Yeah I have the same issue on mine. The glass is distorted around the outer perimeter. I had the dealer I purchased the vehicle from take a look at it, and they saw the distortion, but they don't want to do anything about it.

Now that I've had the car for awhile (a whopping 1,500 miles!), I'm getting used to it (sadly) and starting to ignore it.


----------



## GTO JUDGE (May 14, 2005)

Gpr1200r said:


> Anyone else have distortion when looking out the windshield right above the hood line on up to about 4 inches from either side or have I got an issue ??
> 
> 
> Thanks, Gpr1200r


*There should be NO distortions in the windshield. What you are describing is a blemish in the glass. That should be replaced under warranty. *


----------



## Optimus05GTO (Dec 12, 2005)

GTO judge said:


> *There should be NO distortions in the windshield. What you are describing is a blemish in the glass. That should be replaced under warranty. *



Tell me about it; you should've heard the excuse the tech gave me: " The car is from Australia and therefore it's different...." after that one, "the glass is laminated and that's why the distortions show..." After telling him that all car glass is laminated for safety reasons, I decided to pursue it with another dealership at a later date. I feel they would've done more harm than good.


----------



## SilverGoat (Oct 30, 2004)

I have the same distortion and just assumed it was normal for the curvature of the glass in that location. Every car I have ever owned has had distortion at the edges and the curves. Its just the optical qualities of curved glass and how it bends light.
I guess since I'm looking out the top few inches of the glass, I never really pay attention to it. Look at a few others if you can, but I think its our glass.


----------



## GTO JUDGE (May 14, 2005)

Optimus05GTO said:


> Tell me about it; you should've heard the excuse the tech gave me: " The car is from Australia and therefore it's different...." after that one, "the glass is laminated and that's why the distortions show..." After telling him that all car glass is laminated for safety reasons, I decided to pursue it with another dealership at a later date. I feel they would've done more harm than good.

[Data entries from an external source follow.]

(** X13.  [get_collection_info] looks the collection up, asks for its
    count only when the lookup succeeded, and peeks (three documents at
    most) only when the count was answered and is positive; it sends no
    other request.  When nothing fails, the dictionary it returns has
    exactly the keys [name] and [count], with the name asked for and the
    count the service gave. *)
Theorem get_collection_info_requests (h : nat) (name : string) (w : world) :
  ∃ info w' evs,
    get_collection_info svc h name w = (Returned info, w') ∧
    trace w' = trace w ++ evs ∧
    rpc_calls w' = (rpc_calls w + length (requests evs))%nat ∧
    requests evs =
      EvGetCollection name ::
      (if bool_decide (rpc_fault svc (rpc_calls w) = None ∧ name ∈ collections w)
       then EvCount name ::
            (if bool_decide (rpc_fault svc (S (rpc_calls w)) = None ∧
                             0 < count_reply svc (S (rpc_calls w)))
             then [EvPeek name 3] else [])
       else []) ∧
    (info_failure svc name w = None →
     info !! "name" = Some (PStr name) ∧
     info !! "count" = Some (PInt (count_reply svc (S (rpc_calls w)))) ∧
     size info = 2%nat).
Proof.
  destruct (get_collection_info_trace svc h name w) as (info & w' & Hrun & Ht & Hr).
  destruct (get_collection_info_eq svc h name w) as (w2 & evs2 & Hrun2 & _).
  rewrite Hrun in Hrun2. injection Hrun2 as Hinfo _.
  exists info, w', (info_events svc name w).
  split; [done|]. split; [done|]. split; [done|]. split.
  - unfold info_events. cbv zeta.
    change (requests (?ev :: ?evs)) with
      (if is_request ev then ev :: requests evs else requests evs). cbn [is_request].
    f_equal.
    destruct (rpc_fault svc (rpc_calls w)) as [e|]; [done|].
    case_bool_decide as Hin.
    2:{ rewrite bool_decide_eq_false_2; [done|]. by intros [_ ?]. }
    rewrite bool_decide_eq_true_2 by done.
    change (requests (?ev :: ?evs)) with
      (if is_request ev then ev :: requests evs else requests evs). cbn [is_request].
    f_equal.
    destruct (rpc_fault svc (S (rpc_calls w))) as [e|].
    { rewrite bool_decide_eq_false_2; [done|]. by intros [? _]. }
    change (requests (EvPrint ?a :: EvPrint ?b :: ?evs)) with (requests evs).
    destruct (Z.gtb_spec (count_reply svc (S (rpc_calls w))) 0) as [Hpos|Hpos].
    2:{ rewrite bool_decide_eq_false_2; [done|]. intros [_ ?]. lia. }
    rewrite bool_decide_eq_true_2 by (split; [done|lia]).
    change (requests (?ev :: ?evs)) with
      (if is_request ev then ev :: requests evs else requests evs). cbn [is_request].
    f_equal.
    destruct (rpc_fault svc (S (S (rpc_calls w)))) as [e|]; [done|].
    change (requests (EvPrint ?a :: ?evs)) with (requests evs).
    apply printed_requests, printed_fmap.
  - intros Hok. rewrite Hok in Hinfo. subst info.
    split; [by rewrite lookup_insert_eq|]. split.
    + rewrite lookup_insert_ne by done. by rewrite lookup_singleton_eq.
    + rewrite map_size_insert_None by (by rewrite lookup_singleton_ne).
      by rewrite map_size_singleton.
Qed.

*Be animate about replacing the windshield. You should never have a "looking out of a coke bottle effect" when looking through any part of a windshield. Windshields are laminated, that's why they don't shatter like regular glass when broken. You are dealing with an inept garage guru. 

If you pursue this and have it replaced, you may want to consider having the dealer order a GTO windshield, and have it installed by a glass expert. 

The distortions are unacceptable.*


----------



## GM Kid (Mar 21, 2005)

*Fun House Glass*

I posted my own thread about this a long time ago. I don't believe our windshields are a particularly quality piece of glass. Sitting in the driver's seat at a traffic light, I amuse myself by looking to my right, through the passenger-side portion of the windshield, and moving my head side-to-side to watch the way the scenery warps. It's the oblique angle that points out the flaws: Looking straight ahead, all appears fine . . . which is why I'm not going to have the windshield replaced.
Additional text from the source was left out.